The lines from the start of the data through the line with "every other index" are to be returned verbatim; all later lines are to be omitted.

# AVAILABLE DATA
# # # #

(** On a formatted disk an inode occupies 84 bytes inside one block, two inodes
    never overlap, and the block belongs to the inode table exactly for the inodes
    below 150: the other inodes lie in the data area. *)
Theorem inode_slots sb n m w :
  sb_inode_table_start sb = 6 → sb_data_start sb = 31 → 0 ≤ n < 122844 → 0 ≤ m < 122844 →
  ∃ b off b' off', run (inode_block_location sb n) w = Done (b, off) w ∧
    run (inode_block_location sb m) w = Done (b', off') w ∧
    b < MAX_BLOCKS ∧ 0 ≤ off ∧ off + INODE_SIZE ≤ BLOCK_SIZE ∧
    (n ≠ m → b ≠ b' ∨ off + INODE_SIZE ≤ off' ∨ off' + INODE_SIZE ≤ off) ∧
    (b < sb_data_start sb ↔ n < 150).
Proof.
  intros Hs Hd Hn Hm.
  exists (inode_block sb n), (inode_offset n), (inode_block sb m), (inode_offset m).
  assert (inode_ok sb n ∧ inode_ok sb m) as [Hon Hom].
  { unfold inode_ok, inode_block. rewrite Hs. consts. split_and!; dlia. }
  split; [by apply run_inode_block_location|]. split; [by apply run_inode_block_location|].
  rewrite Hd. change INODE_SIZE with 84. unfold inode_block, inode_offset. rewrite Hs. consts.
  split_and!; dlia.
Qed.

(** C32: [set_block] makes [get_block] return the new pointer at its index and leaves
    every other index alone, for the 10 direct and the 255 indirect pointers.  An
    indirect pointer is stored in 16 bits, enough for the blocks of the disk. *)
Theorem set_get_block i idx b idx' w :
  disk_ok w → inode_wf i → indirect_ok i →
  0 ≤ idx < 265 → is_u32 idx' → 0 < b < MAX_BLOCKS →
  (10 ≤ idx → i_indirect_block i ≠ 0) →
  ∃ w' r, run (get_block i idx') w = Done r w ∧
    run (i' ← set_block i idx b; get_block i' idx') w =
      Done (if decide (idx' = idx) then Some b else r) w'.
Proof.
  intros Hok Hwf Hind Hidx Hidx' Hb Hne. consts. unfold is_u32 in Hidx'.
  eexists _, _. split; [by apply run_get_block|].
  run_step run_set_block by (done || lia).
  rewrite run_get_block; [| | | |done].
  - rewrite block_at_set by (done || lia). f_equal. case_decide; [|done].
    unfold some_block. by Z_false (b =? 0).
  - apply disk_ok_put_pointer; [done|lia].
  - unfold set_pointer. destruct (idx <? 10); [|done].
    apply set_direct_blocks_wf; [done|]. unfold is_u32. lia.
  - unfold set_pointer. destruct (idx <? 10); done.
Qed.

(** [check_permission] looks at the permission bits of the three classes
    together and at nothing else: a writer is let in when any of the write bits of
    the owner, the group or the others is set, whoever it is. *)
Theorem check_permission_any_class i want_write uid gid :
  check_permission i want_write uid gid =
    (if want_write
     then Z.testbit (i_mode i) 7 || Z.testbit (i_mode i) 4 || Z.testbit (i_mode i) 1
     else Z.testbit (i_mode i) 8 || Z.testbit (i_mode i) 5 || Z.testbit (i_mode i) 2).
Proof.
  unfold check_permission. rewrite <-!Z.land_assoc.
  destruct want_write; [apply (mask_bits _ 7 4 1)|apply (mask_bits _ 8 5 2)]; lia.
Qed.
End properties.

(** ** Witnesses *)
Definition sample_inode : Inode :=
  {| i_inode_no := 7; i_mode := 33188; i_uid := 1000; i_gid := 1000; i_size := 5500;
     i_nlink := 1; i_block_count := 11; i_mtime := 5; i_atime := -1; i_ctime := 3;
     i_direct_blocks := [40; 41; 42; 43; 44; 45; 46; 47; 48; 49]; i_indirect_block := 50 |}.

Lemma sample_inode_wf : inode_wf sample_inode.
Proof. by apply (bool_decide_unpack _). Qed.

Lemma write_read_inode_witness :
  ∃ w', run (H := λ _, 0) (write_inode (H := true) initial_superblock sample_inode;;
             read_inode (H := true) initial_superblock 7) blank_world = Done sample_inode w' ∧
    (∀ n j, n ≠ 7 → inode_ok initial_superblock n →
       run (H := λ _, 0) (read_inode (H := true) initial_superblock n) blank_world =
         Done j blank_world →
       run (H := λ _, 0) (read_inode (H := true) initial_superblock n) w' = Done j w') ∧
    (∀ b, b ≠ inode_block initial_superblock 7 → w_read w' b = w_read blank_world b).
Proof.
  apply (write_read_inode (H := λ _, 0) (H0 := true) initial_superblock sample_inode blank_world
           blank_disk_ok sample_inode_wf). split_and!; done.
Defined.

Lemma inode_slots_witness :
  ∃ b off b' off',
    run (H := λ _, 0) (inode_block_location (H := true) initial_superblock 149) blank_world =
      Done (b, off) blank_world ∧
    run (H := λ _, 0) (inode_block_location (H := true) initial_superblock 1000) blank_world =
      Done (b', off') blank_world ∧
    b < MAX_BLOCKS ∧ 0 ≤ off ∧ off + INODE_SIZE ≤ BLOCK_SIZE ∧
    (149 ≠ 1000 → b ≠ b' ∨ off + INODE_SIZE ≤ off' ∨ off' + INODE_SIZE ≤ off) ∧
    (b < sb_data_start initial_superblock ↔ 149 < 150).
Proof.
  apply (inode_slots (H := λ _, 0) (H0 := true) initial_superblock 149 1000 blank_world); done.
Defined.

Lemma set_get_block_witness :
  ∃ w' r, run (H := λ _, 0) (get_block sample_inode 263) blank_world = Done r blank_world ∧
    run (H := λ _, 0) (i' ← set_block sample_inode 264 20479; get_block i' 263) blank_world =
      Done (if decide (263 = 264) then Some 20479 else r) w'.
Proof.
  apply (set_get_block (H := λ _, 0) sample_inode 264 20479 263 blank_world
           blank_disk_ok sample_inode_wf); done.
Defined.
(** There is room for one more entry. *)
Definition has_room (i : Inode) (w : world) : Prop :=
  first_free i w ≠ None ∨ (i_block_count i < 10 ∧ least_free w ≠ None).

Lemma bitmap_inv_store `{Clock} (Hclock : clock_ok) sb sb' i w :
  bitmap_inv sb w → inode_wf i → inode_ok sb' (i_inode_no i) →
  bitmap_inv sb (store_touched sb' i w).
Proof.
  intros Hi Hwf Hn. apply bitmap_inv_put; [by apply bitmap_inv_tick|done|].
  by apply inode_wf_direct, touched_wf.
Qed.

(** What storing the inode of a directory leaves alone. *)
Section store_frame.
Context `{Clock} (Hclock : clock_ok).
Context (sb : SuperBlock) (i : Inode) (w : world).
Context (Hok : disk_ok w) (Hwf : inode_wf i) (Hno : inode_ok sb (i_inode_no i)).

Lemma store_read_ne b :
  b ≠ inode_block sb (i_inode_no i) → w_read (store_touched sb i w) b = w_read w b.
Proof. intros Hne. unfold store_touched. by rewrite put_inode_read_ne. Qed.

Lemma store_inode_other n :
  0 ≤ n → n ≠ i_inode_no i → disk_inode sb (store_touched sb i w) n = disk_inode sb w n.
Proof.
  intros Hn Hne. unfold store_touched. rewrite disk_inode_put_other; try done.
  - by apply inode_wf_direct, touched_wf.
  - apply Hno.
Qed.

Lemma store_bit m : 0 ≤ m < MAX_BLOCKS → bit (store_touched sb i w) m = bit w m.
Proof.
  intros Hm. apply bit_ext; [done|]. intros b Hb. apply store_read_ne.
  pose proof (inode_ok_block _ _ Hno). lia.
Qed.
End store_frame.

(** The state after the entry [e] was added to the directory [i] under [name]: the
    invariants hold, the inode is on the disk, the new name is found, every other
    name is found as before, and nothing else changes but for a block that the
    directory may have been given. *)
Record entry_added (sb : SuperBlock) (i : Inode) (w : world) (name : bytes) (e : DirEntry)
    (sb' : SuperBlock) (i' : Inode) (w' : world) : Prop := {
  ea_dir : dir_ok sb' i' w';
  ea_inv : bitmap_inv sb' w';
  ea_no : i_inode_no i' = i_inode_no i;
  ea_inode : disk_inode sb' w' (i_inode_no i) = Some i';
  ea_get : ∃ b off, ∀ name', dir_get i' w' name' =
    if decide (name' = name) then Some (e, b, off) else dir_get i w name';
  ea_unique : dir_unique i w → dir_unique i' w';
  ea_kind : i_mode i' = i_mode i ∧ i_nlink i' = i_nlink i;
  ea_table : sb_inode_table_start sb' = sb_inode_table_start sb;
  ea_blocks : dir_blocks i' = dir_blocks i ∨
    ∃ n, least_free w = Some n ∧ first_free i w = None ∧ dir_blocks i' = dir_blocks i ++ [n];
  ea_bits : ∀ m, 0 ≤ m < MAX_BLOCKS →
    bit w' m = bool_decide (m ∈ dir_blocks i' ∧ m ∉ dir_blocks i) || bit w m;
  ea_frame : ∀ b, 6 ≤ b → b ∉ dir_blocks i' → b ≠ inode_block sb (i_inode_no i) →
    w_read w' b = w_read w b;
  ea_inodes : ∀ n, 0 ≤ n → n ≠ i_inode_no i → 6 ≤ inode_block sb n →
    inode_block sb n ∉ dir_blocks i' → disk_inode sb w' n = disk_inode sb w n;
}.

# # # #

# EXERCISE OUTPUT
(** On a formatted disk an inode occupies 84 bytes inside one block, two inodes
    never overlap, and the block belongs to the inode table exactly for the inodes
    below 150: the other inodes lie in the data area. *)
Theorem inode_slots sb n m w :
  sb_inode_table_start sb = 6 → sb_data_start sb = 31 → 0 ≤ n < 122844 → 0 ≤ m < 122844 →
  ∃ b off b' off', run (inode_block_location sb n) w = Done (b, off) w ∧
    run (inode_block_location sb m) w = Done (b', off') w ∧
    b < MAX_BLOCKS ∧ 0 ≤ off ∧ off + INODE_SIZE ≤ BLOCK_SIZE ∧
    (n ≠ m → b ≠ b' ∨ off + INODE_SIZE ≤ off' ∨ off' + INODE_SIZE ≤ off) ∧
    (b < sb_data_start sb ↔ n < 150).
Proof.
  intros Hs Hd Hn Hm.
  exists (inode_block sb n), (inode_offset n), (inode_block sb m), (inode_offset m).
  assert (inode_ok sb n ∧ inode_ok sb m) as [Hon Hom].
  { unfold inode_ok, inode_block. rewrite Hs. consts. split_and!; dlia. }
  split; [by apply run_inode_block_location|]. split; [by apply run_inode_block_location|].
  rewrite Hd. change INODE_SIZE with 84. unfold inode_block, inode_offset. rewrite Hs. consts.
  split_and!; dlia.
Qed.

(** C32: [set_block] makes [get_block] return the new pointer at its index and leaves
    every other index alone, for the 10 direct and the 255 indirect pointers.  An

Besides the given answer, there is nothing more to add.